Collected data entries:
· · · · ·

(* ===== verification/Spec.v ===== *)
(** * What the storage promises

    The abstract queue service: queues of items and a map of in-flight tasks,
    with no log, no clock and no iteration order.  [spec_step persistent req a
    resp a'] says which response and which next state a request may have.  With
    [persistent = false] the rules leave no freedom but the identifiers and the
    instants; a persistent storage may also fail to log. *)

From stdpp Require Import prelude base gmap strings list fin_maps.
From Stdlib Require Import ZArith Lia.
From S2P Require Import Prelude Types Env Wal Memory.

(** ** The abstract service *)

Record AState := mkAState {
  a_queues : gmap string (list QueueItem);
  a_tasks : gmap string InFlightTask }.

Definition a_set_queue (name : string) (q : list QueueItem) (a : AState) : AState :=
  mkAState (<[name := q]> (a_queues a)) (a_tasks a).
Definition a_set_task (id : string) (t : InFlightTask) (a : AState) : AState :=
  mkAState (a_queues a) (<[id := t]> (a_tasks a)).
Definition a_del_task (id : string) (a : AState) : AState :=
  mkAState (a_queues a) (delete id (a_tasks a)).
Definition a_del_tasks (ids : list string) (a : AState) : AState :=
  foldl (λ a id, a_del_task id a) a ids.
Definition a_set_tasks (ts : list InFlightTask) (a : AState) : AState :=
  foldl (λ a t, a_set_task (t_id t) t a) a ts.

(** The delivery count after one more delivery, at [u32] width. *)
Definition next_attempt (n : Z) : Z :=
  if (n + 1 <? u32_modulus)%Z then (n + 1)%Z else ((n + 1) mod u32_modulus)%Z.

(** [t] is a delivery of [item] from queue [name]. *)
Definition delivery (name : string) (item : QueueItem) (t : InFlightTask) : Prop :=
  t_data t = qi_data item ∧ t_queue_name t = name ∧
  t_attempts t = next_attempt (qi_attempts item).

(** The tasks carry identifiers no in-flight task has, pairwise distinct. *)
Definition fresh_tasks (ts : list InFlightTask) (a : AState) : Prop :=
  NoDup (t_id <$> ts) ∧ Forall (λ t, a_tasks a !! t_id t = None) ts.

Definition item_of (t : InFlightTask) : QueueItem := mkQueueItem (t_data t) (t_attempts t).

Inductive spec_step (persistent : bool) : ClientRequest → AState → ClientResponse → AState → Prop :=
| S_create a name :
    a_queues a !! name = None →
    spec_step persistent (RCreateQueue name) a ROk (a_set_queue name [] a)
| S_create_exists a name :
    is_Some (a_queues a !! name) →
    spec_step persistent (RCreateQueue name) a (RErr (queue_exists_msg name)) a
| S_enqueue a name data q :
    a_queues a !! name = Some q →
    spec_step persistent (REnqueue name data) a ROk
      (a_set_queue name (q ++ [mkQueueItem data 0]) a)
| S_enqueue_missing a name data :
    a_queues a !! name = None →
    spec_step persistent (REnqueue name data) a (RErr (queue_not_found_msg name)) a
| S_dequeue a name item rest t :
    a_queues a !! name = Some (item :: rest) →
    delivery name item t → fresh_tasks [t] a →
    spec_step persistent (RDequeue name) a (RTask (Some t))
      (a_set_task (t_id t) t (a_set_queue name rest a))
| S_dequeue_empty a name :
    a_queues a !! name = Some [] →
    spec_step persistent (RDequeue name) a (RTask None) a
| S_dequeue_missing a name :
    a_queues a !! name = None →
    spec_step persistent (RDequeue name) a (RErr (queue_not_found_msg name)) a
| S_ack a id t :
    a_tasks a !! id = Some t →
    spec_step persistent (RAck id) a ROk (a_del_task id a)
| S_ack_missing a id :
    a_tasks a !! id = None →
    spec_step persistent (RAck id) a (RErr task_not_found_msg) a
| S_ack_unlogged a id t e :
    persistent = true → a_tasks a !! id = Some t →
    spec_step persistent (RAck id) a (RErr (wal_failed_msg e)) (a_del_task id a)
| S_nack_retry a id t q :
    a_tasks a !! id = Some t → (t_attempts t < max_delivery_attempts)%Z →
    a_queues a !! t_queue_name t = Some q →
    spec_step persistent (RNack id) a ROk
      (a_set_queue (t_queue_name t) (item_of t :: q) (a_del_task id a))
| S_nack_dead a id t :
    a_tasks a !! id = Some t → (max_delivery_attempts ≤ t_attempts t)%Z →
    spec_step persistent (RNack id) a ROk
      (a_set_queue (dlq_name (t_queue_name t))
         (default [] (a_queues a !! dlq_name (t_queue_name t)) ++ [item_of t])
         (a_del_task id a))
| S_nack_orphan a id t :
    a_tasks a !! id = Some t → (t_attempts t < max_delivery_attempts)%Z →
    a_queues a !! t_queue_name t = None →
    spec_step persistent (RNack id) a (RErr (original_not_found_msg (t_queue_name t)))
      (a_del_task id a)
| S_nack_missing a id :
    a_tasks a !! id = None →
    spec_step persistent (RNack id) a (RErr task_not_found_msg) a
| S_extend a id t d n :
    a_tasks a !! id = Some t →
    spec_step persistent (RExtendVisibility id d) a ROk (a_set_task id (set_consumed_at n t) a)
| S_extend_missing a id d :
    a_tasks a !! id = None →
    spec_step persistent (RExtendVisibility id d) a (RErr task_not_found_msg) a
| S_enqueue_batch a name data q :
    a_queues a !! name = Some q →
    spec_step persistent (REnqueueBatch name data) a ROk
      (a_set_queue name (q ++ ((λ d, mkQueueItem d 0) <$> data)) a)
| S_enqueue_batch_missing a name data :
    a_queues a !! name = None →
    spec_step persistent (REnqueueBatch name data) a (RErr (queue_not_found_msg name)) a
| S_dequeue_batch a name count q ts :
    a_queues a !! name = Some q →
    Forall2 (delivery name) (take (Z.to_nat count) q) ts → fresh_tasks ts a →
    spec_step persistent (RDequeueBatch name count) a (RTasks ts)
      (a_set_tasks ts (a_set_queue name (drop (Z.to_nat count) q) a))
| S_dequeue_batch_missing a name count :
    a_queues a !! name = None →
    spec_step persistent (RDequeueBatch name count) a (RErr (queue_not_found_msg name)) a
| S_ack_batch a ids :
    Forall (λ id, is_Some (a_tasks a !! id)) ids →
    spec_step persistent (RAckBatch ids) a ROk (a_del_tasks ids a)
| S_ack_batch_missing a ids missing :
    missing ≠ [] → missing = filter (λ id, a_tasks a !! id = None) ids →
    spec_step persistent (RAckBatch ids) a (RErr (tasks_not_found_msg missing)) a
| S_unlogged a req e :
    persistent = true → (∀ id, req ≠ RAck id) →
    spec_step persistent req a (RErr e) a.

(** A session: requests answered one after the other. *)
Inductive spec_run (persistent : bool) :
  list ClientRequest → AState → list ClientResponse → AState → Prop :=
| R_nil a : spec_run persistent [] a [] a
| R_cons req reqs a resp a1 resps a2 :
    spec_step persistent req a resp a1 → spec_run persistent reqs a1 resps a2 →
    spec_run persistent (req :: reqs) a (resp :: resps) a2.

(** Without a log the step of a delivering or returning command is determined. *)
Lemma spec_dequeue_inv a name item rest resp a' :
  spec_step false (RDequeue name) a resp a' → a_queues a !! name = Some (item :: rest) →
  ∃ t, resp = RTask (Some t) ∧ delivery name item t ∧ fresh_tasks [t] a ∧
       a' = a_set_task (t_id t) t (a_set_queue name rest a).
Proof. intros Hs Hq. inversion Hs; simplify_eq; eauto 10. Qed.

Lemma spec_dequeue_batch_inv a name count q resp a' :
  spec_step false (RDequeueBatch name count) a resp a' → a_queues a !! name = Some q →
  ∃ ts, resp = RTasks ts ∧ Forall2 (delivery name) (take (Z.to_nat count) q) ts ∧
        fresh_tasks ts a ∧
        a' = a_set_tasks ts (a_set_queue name (drop (Z.to_nat count) q) a).
Proof. intros Hs Hq. inversion Hs; simplify_eq; eauto 10. Qed.

Lemma spec_nack_inv a id t q resp a' :
  spec_step false (RNack id) a resp a' →
  a_tasks a !! id = Some t → a_queues a !! t_queue_name t = Some q →
  resp = ROk ∧
  a' = if (max_delivery_attempts <=? t_attempts t)%Z
       then a_set_queue (dlq_name (t_queue_name t))
              (default [] (a_queues a !! dlq_name (t_queue_name t)) ++ [item_of t])
              (a_del_task id a)
       else a_set_queue (t_queue_name t) (item_of t :: q) (a_del_task id a).
Proof.
  intros Hs Ht Hq. inversion Hs; simplify_eq; split; try done.
  - by rewrite (proj2 (Z.leb_gt _ _)) by lia.
  - by rewrite (proj2 (Z.leb_le _ _)) by lia.
Qed.

(** The items a batch enqueue adds. *)
Definition new_items (ds : list bytes) : list QueueItem := (λ d, mkQueueItem d 0) <$> ds.

Lemma spec_enqueue_batch_inv a name ds q resp a' :
  spec_step false (REnqueueBatch name ds) a resp a' → a_queues a !! name = Some q →
  resp = ROk ∧ a' = a_set_queue name (q ++ new_items ds) a.
Proof. intros Hs Hq. by inversion Hs; simplify_eq. Qed.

· · · · ·

> _What is expected_:
Although the records may continue, retype only the lines from the first one through the one containing "resp a'] says", exactly as they appear.

> _Response_:
(* ===== verification/Spec.v ===== *)
(** * What the storage promises

    The abstract queue service: queues of items and a map of in-flight tasks,
    with no log, no clock and no iteration order.  [spec_step persistent req a
    resp a'] says which response and which next state a request may have.  With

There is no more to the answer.